AFSA also argues that AGRA has not fulfilled its promises and has failed “in its commitment to significantly increase agricultural yields, incomes, and food security for small-scale producers”. AFSA cites independent assessments and a 2022 donor-commissioned evaluation that its says “demonstrate that AGRA’s initiatives led to increasing undernourishment, environmental consequences, and declining crop diversity”.

Another criticism is that AGRA has “inappropriate influence over policy, with AFSA saying that the outfit’s “direct intervention and influence over African government policies, particularly in seeds and biosafety, have tilted the scales in favour of commercial seed providers and Green Revolution technologies” thus squeezing out “alternative voices and approaches like agroecology”.

“A huge chunk of our hard-earned GDP in Kenya goes to subsidising synthetic fertiliser, destroying soil fertility and our environment”, said Anne Maina, of Kenya’s Biodiversity and Biosafety Association (BIBA Kenya).

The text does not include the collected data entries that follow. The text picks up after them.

Lemma checkConstraints_legal env bindings es b s c : unspent b →
  checkConstraints env bindings es b = (Ok s, c) → exhausted c = false →
  unspent c ∧ s = forallb (satisfies env bindings) es.
Proof.
  revert b. induction es as [|e es IH]; intros b Hb; cbn [checkConstraints]; [by intros [= <- <-]|].
  unfold mbind, eval_bind. destruct (evalImpl env bindings e b) as [[v|] d] eqn:He; [|done]. intros H Hc.
  assert (exhausted d = false) as Hd.
  { destruct (exhausted d) eqn:Hd; [|done]. destruct v as [i| |]; try (by injection H as _ <-; congruence).
    case_bool_decide; [by injection H as _ <-; congruence|].
    pose proof (checkConstraints_spent env bindings es d Hd) as Hs. rewrite H in Hs. cbn in Hs. congruence. }
  destruct (eval_full env bindings e b (Ok v) d Hb He Hd) as [Hu Hv].
  cbn [forallb]. unfold satisfies at 1. rewrite Hv.
  destruct v as [i| |]; try by injection H as <- <-. case_bool_decide; [by injection H as <- <-|]. by apply (IH d).
Qed.

Section solve_proofs.
Context `{AffineExprs}.
Variables (machine : MachineModel) (context : LayoutContext).

Lemma solveLoop_spent fuel def limits ds index a b sols sols' a' b' :
  solveLoop machine context fuel def limits ds index a b sols = Ok (sols', a', b') →
  exhausted b = true → exhausted b' = true.
Proof.
  revert index a b sols. induction fuel as [|fuel IH]; intros index a b sols; cbn [solveLoop]; [by intros [= <- <- <-]|].
  case_bool_decide; [by intros [= <- <- <-]|]. intros Hl Hb.
  pose proof (checkConstraints_spent (envOf machine context def) (assignment ds index) (constraints def) b Hb) as Hc.
  destruct (checkConstraints _ _ _ b) as [[[]|] c]; [| |done]; cbn in Hc.
  - destruct (makeSolution def _) as [sol|]; [|done]. case_bool_decide; [by injection Hl as <- <- <-|].
    destruct (odometer _ _ _) as [? [|]]; [by eapply IH|by injection Hl as <- <- <-].
  - destruct (odometer _ _ _) as [? [|]]; [by eapply IH|by injection Hl as <- <- <-].
Qed.

Definition sizesOf (ds : list (string * list LayoutValue)) : list nat := length ∘ snd <$> ds.

Lemma makeSolution_values def bindings sol : makeSolution def bindings = Ok sol → sol_values sol = bindings.
Proof.
  unfold makeSolution. destruct (map def) as [spec|]; [|by intros [= <-]].
  destruct (buildAffineMap spec _); [|done]. by intros [= <-].
Qed.

(** What a run that ends at [a'] with [sols'] has done with the vectors [l]. *)
Definition covers (limits : SolverLimits) (def : LayoutDef) (ds : list (string * list LayoutValue))
    (l : list (list nat)) (a a' : Z) (sols sols' : list LayoutSolution) : Prop :=
  ∃ k S, (k <= length l)%nat ∧ a' = a + Z.of_nat k ∧ (k = 0%nat ∨ a' <= maxAssignments limits) ∧
    sols' = (sols ++ S)%list ∧ sol_values <$> S = List.filter (legal machine context def) (assignment ds <$> take k l) ∧
    Forall (λ s, makeSolution def (sol_values s) = Ok s) S ∧
    (k = length l ∨ maxAssignments limits <= a' ∨ maxSolutions limits <= Z.of_nat (length sols')).

(** The solutions one vector adds. *)
Definition adds (def : LayoutDef) (ds : list (string * list LayoutValue)) (v : list nat) (S : list LayoutSolution) : Prop :=
  sol_values <$> S = List.filter (legal machine context def) [assignment ds v] ∧
  Forall (λ s, makeSolution def (sol_values s) = Ok s) S.

Lemma covers_none limits def ds l a sols : maxAssignments limits <= a → covers limits def ds l a a sols sols.
Proof.
  intros Ha. exists O, []. rewrite app_nil_r. split_and!; [lia|lia|by left|done|by rewrite take_0|constructor|auto].
Qed.

Lemma covers_stop limits def ds v l a sols S : a < maxAssignments limits → adds def ds v S →
  l = [] ∨ maxSolutions limits <= Z.of_nat (length (sols ++ S)%list) →
  covers limits def ds (v :: l) a (a + 1) sols (sols ++ S)%list.
Proof.
  intros Ha [HS HF] Hd. exists 1%nat, S. cbn [length take]. rewrite take_0.
  split_and!; [lia|lia|right; lia|done..|]. destruct Hd as [->|?]; auto.
Qed.

Lemma covers_step limits def ds v l a a' sols sols' S : a < maxAssignments limits → adds def ds v S →
  covers limits def ds l (a + 1) a' (sols ++ S)%list sols' → covers limits def ds (v :: l) a a' sols sols'.
Proof.
  intros Ha [HS HF] (k & S' & Hk & -> & Hm & -> & HS' & HF' & Hd). exists (1 + k)%nat, (S ++ S')%list.
  rewrite app_assoc. cbn [length take Nat.add].
  split_and!; [lia|lia|right; lia|done| |by apply Forall_app|destruct Hd as [->|[?|?]]; auto with lia].
  rewrite fmap_app, HS, HS'. rewrite fmap_cons. by rewrite <- List.filter_app.
Qed.

(** The rest of a round once the bound on assignments is passed. *)
Definition round (def : LayoutDef) (limits : SolverLimits) (bindings : gmap string LayoutValue) (a : Z)
    (next : QuantifierBudget → list LayoutSolution → result solve_error (list LayoutSolution * Z * QuantifierBudget))
    (b : QuantifierBudget) (sols : list LayoutSolution) :=
  match checkConstraints (envOf machine context def) bindings (constraints def) b with
  | (Err e, _) => Err (EvaluationFailed e)
  | (Ok false, b) => next b sols
  | (Ok true, b) =>
    match makeSolution def bindings with
    | Err e => Err (MapFailed e)
    | Ok solution =>
      let sols := (sols ++ [solution])%list in
      if bool_decide (maxSolutions limits <= Z.of_nat (length sols)) then Ok (sols, a, b) else next b sols
    end
  end.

Regarding the Dar forum’s message on putting women at the centre of agriculture, Maina said: “Women in Kenya have always cared for our food cultures and the health of communities. But AGRA’s work does not honour their role as leaders. It does not respect their agency. It puts the real power [in] the hands of corporations.”

AFSA proposes that investment in Africa’s agriculture be “democratic, grassroots-oriented, and led by the true stakeholders of agriculture – the farmers. Concentrated power and profit in the hands of a few corporations is not the way forward for a sustainable and inclusive African agricultural future”.